Data in this exercise
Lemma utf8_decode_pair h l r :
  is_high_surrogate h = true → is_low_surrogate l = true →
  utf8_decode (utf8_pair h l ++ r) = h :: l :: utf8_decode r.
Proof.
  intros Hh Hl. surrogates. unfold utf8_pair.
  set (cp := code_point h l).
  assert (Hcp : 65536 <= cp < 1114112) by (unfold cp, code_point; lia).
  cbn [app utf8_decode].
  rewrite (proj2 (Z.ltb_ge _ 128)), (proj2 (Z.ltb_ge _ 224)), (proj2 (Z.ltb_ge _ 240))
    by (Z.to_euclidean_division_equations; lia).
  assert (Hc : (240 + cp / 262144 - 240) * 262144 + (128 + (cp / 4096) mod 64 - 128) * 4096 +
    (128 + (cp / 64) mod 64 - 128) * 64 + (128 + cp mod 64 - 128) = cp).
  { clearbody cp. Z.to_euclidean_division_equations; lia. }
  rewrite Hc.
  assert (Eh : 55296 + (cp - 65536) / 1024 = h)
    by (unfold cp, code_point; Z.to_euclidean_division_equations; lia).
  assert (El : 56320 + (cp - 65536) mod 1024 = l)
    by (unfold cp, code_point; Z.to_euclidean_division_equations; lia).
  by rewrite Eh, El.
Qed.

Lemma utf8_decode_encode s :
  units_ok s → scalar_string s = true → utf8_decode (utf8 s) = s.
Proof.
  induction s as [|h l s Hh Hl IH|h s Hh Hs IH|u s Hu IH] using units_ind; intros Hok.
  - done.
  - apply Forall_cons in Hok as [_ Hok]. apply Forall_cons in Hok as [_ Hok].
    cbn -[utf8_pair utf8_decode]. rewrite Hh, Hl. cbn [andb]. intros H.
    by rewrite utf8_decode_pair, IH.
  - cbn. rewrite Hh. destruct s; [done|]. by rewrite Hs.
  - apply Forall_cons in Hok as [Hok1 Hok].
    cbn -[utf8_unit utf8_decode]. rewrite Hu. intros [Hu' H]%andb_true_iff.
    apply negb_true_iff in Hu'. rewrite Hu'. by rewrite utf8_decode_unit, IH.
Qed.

==

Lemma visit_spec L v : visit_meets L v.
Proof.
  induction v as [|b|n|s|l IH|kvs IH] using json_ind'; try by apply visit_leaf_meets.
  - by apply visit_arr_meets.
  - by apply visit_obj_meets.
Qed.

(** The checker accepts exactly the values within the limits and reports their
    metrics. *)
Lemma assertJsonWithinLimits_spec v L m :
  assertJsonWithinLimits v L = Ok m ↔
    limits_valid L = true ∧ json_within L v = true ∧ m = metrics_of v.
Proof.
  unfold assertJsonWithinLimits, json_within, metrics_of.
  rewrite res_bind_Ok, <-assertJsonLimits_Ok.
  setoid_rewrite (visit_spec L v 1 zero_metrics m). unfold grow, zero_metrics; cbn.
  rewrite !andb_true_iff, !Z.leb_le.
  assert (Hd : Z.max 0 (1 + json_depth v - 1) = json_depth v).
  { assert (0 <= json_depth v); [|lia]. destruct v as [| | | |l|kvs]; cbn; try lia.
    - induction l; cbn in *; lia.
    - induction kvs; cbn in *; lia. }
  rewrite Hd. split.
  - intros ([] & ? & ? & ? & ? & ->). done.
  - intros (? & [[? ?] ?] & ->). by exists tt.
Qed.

* * *

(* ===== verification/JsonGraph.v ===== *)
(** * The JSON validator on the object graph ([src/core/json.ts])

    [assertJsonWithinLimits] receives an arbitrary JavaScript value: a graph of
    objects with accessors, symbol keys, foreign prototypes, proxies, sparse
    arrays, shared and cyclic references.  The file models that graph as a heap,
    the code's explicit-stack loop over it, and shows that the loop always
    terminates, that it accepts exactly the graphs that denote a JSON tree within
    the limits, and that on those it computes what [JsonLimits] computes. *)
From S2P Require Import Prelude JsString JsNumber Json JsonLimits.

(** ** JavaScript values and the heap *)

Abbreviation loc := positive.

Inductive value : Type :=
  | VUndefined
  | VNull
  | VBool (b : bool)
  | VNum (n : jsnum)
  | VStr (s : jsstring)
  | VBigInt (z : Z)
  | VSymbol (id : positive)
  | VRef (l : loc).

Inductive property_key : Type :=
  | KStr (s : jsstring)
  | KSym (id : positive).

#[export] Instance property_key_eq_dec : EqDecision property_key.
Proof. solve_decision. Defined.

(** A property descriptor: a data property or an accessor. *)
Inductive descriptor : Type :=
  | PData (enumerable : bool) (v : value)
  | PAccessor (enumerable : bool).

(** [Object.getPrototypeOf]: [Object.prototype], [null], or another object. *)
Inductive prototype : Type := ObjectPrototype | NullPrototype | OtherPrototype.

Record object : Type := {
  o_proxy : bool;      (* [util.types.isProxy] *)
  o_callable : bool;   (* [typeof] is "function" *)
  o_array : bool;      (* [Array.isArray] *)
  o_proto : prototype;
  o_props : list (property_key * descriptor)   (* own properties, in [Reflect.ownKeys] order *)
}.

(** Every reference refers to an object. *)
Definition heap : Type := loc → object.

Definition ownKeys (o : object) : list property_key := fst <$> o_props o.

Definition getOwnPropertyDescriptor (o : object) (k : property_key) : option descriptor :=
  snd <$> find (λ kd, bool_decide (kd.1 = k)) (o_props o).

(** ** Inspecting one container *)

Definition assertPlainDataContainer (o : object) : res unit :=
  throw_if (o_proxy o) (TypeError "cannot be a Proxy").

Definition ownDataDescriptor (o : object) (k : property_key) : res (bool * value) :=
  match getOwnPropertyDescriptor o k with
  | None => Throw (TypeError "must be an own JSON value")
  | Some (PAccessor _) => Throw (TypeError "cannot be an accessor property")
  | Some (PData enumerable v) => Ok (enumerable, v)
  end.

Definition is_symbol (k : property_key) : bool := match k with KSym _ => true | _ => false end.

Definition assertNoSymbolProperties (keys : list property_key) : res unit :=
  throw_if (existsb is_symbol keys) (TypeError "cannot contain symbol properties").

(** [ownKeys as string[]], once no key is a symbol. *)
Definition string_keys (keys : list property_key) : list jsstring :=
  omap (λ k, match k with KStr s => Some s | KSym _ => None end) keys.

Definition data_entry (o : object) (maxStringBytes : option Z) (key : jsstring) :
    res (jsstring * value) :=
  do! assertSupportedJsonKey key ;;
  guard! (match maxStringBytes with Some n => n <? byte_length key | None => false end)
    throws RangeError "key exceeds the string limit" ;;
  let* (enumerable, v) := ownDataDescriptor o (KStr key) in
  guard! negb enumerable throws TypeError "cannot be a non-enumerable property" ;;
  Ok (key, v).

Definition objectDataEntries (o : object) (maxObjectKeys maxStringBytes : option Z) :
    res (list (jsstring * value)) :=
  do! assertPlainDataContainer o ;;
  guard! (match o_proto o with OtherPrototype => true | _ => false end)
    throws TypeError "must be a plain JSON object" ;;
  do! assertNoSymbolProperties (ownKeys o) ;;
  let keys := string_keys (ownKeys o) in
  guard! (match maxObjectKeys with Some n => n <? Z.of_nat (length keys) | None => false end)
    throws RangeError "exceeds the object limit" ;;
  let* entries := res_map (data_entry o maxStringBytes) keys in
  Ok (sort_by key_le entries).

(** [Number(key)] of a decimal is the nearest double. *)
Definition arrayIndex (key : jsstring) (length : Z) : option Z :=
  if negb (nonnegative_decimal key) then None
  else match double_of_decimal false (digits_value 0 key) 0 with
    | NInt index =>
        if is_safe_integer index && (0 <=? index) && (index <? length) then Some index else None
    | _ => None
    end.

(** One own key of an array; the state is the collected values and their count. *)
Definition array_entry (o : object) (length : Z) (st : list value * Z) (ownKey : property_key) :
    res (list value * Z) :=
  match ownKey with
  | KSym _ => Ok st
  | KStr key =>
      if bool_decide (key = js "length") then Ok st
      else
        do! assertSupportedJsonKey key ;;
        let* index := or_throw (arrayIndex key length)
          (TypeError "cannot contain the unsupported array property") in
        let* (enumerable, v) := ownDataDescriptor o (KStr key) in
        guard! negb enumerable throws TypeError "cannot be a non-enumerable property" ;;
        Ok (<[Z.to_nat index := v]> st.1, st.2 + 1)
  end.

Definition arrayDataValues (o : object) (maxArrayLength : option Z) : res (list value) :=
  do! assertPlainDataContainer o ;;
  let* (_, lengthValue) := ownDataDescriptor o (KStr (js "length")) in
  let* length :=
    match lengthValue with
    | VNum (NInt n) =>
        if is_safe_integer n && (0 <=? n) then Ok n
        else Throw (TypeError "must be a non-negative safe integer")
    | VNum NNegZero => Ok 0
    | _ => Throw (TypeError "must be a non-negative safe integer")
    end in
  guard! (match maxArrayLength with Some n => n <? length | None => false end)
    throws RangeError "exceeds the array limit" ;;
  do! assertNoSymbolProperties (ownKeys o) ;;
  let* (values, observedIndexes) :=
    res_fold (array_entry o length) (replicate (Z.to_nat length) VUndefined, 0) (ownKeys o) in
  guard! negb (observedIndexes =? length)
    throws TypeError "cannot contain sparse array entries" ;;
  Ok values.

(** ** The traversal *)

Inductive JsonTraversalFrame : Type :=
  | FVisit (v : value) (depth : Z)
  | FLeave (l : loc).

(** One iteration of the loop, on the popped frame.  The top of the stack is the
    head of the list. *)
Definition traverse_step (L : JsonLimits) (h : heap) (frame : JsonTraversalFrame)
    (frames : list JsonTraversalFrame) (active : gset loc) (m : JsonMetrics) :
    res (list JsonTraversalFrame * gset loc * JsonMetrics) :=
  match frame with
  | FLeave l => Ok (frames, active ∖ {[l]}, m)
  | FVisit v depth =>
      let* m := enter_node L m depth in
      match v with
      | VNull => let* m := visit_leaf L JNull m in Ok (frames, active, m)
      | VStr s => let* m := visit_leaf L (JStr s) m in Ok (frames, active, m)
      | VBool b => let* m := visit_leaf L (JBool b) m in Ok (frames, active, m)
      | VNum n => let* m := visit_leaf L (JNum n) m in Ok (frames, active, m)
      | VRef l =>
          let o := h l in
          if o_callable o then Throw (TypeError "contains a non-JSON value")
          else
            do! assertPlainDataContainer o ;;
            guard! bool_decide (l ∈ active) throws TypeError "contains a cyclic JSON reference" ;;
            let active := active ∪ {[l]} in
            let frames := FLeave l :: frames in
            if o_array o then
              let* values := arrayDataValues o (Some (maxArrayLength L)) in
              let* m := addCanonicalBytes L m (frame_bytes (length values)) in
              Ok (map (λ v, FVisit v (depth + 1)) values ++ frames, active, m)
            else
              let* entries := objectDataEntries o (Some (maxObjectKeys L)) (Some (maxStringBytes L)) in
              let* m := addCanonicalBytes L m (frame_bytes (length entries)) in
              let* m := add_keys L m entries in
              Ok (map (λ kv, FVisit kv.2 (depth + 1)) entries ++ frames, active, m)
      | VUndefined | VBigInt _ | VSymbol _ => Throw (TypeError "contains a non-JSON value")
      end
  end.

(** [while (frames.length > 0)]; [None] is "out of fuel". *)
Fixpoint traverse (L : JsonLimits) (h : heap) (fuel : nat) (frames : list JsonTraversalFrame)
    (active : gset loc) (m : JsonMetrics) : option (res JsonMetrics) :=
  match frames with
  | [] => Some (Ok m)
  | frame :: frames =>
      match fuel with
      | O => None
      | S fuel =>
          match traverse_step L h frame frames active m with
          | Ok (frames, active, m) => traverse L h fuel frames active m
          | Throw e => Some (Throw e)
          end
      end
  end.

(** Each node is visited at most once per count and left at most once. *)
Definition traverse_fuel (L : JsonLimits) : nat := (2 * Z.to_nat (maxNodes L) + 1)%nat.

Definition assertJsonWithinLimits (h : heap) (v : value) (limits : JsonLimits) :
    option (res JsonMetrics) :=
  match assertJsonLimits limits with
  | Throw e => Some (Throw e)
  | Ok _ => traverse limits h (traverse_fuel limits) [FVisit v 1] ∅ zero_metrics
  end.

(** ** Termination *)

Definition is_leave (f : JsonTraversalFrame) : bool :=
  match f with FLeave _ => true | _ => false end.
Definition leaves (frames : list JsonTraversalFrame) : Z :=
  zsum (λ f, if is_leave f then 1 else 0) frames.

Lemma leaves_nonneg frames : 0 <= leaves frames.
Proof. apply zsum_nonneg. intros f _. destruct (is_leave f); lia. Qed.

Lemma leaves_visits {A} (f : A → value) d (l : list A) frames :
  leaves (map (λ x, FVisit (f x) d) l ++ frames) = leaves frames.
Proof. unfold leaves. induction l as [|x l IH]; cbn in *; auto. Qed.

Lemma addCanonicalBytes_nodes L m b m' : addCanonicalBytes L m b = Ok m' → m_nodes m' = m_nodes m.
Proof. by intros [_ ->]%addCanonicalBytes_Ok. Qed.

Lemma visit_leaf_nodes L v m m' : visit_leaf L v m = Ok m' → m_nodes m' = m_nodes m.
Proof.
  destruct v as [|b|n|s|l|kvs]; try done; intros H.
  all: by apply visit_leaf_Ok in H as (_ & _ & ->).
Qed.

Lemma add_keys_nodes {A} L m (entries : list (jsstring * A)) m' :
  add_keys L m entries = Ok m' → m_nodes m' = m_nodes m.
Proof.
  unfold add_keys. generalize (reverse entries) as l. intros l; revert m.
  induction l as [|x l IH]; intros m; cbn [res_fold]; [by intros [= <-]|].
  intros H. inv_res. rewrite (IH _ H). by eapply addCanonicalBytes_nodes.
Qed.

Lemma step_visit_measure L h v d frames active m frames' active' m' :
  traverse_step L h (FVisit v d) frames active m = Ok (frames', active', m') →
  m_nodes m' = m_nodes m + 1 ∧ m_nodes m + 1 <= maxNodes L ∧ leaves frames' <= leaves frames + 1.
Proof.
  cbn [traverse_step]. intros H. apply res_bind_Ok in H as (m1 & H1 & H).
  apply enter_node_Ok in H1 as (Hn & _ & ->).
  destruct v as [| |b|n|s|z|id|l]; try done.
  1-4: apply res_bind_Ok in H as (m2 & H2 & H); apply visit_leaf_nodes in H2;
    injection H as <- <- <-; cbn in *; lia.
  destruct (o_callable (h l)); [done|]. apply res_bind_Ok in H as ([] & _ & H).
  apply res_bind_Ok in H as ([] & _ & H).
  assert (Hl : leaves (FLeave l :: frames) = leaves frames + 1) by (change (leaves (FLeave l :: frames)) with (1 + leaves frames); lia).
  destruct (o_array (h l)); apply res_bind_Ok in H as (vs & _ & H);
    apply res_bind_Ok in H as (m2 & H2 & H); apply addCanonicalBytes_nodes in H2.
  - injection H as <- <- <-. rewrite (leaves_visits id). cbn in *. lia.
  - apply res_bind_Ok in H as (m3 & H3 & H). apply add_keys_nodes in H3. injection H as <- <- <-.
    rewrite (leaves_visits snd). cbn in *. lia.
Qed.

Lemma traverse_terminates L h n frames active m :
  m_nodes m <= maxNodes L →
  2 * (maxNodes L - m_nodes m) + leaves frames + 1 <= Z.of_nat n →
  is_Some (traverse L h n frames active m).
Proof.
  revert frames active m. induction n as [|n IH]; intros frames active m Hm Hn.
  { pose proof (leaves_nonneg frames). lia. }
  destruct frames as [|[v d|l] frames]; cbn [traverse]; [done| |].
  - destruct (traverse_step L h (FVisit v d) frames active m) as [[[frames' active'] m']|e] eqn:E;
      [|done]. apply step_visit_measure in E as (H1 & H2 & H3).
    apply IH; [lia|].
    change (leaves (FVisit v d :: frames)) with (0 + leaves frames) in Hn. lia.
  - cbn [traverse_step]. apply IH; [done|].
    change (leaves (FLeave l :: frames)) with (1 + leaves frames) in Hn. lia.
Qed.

Problem requirements
Taking the entries above, write out exactly the lines starting with the line containing "KStr (s : jsstring)" and going on through the line containing "snd <$> find", both included, and nothing else.

Solution
  | KStr (s : jsstring)
  | KSym (id : positive).

#[export] Instance property_key_eq_dec : EqDecision property_key.
Proof. solve_decision. Defined.

(** A property descriptor: a data property or an accessor. *)
Inductive descriptor : Type :=
  | PData (enumerable : bool) (v : value)
  | PAccessor (enumerable : bool).

(** [Object.getPrototypeOf]: [Object.prototype], [null], or another object. *)
Inductive prototype : Type := ObjectPrototype | NullPrototype | OtherPrototype.

Record object : Type := {
  o_proxy : bool;      (* [util.types.isProxy] *)
  o_callable : bool;   (* [typeof] is "function" *)
  o_array : bool;      (* [Array.isArray] *)
  o_proto : prototype;
  o_props : list (property_key * descriptor)   (* own properties, in [Reflect.ownKeys] order *)
}.

(** Every reference refers to an object. *)
Definition heap : Type := loc → object.

Definition ownKeys (o : object) : list property_key := fst <$> o_props o.

Definition getOwnPropertyDescriptor (o : object) (k : property_key) : option descriptor :=
  snd <$> find (λ kd, bool_decide (kd.1 = k)) (o_props o).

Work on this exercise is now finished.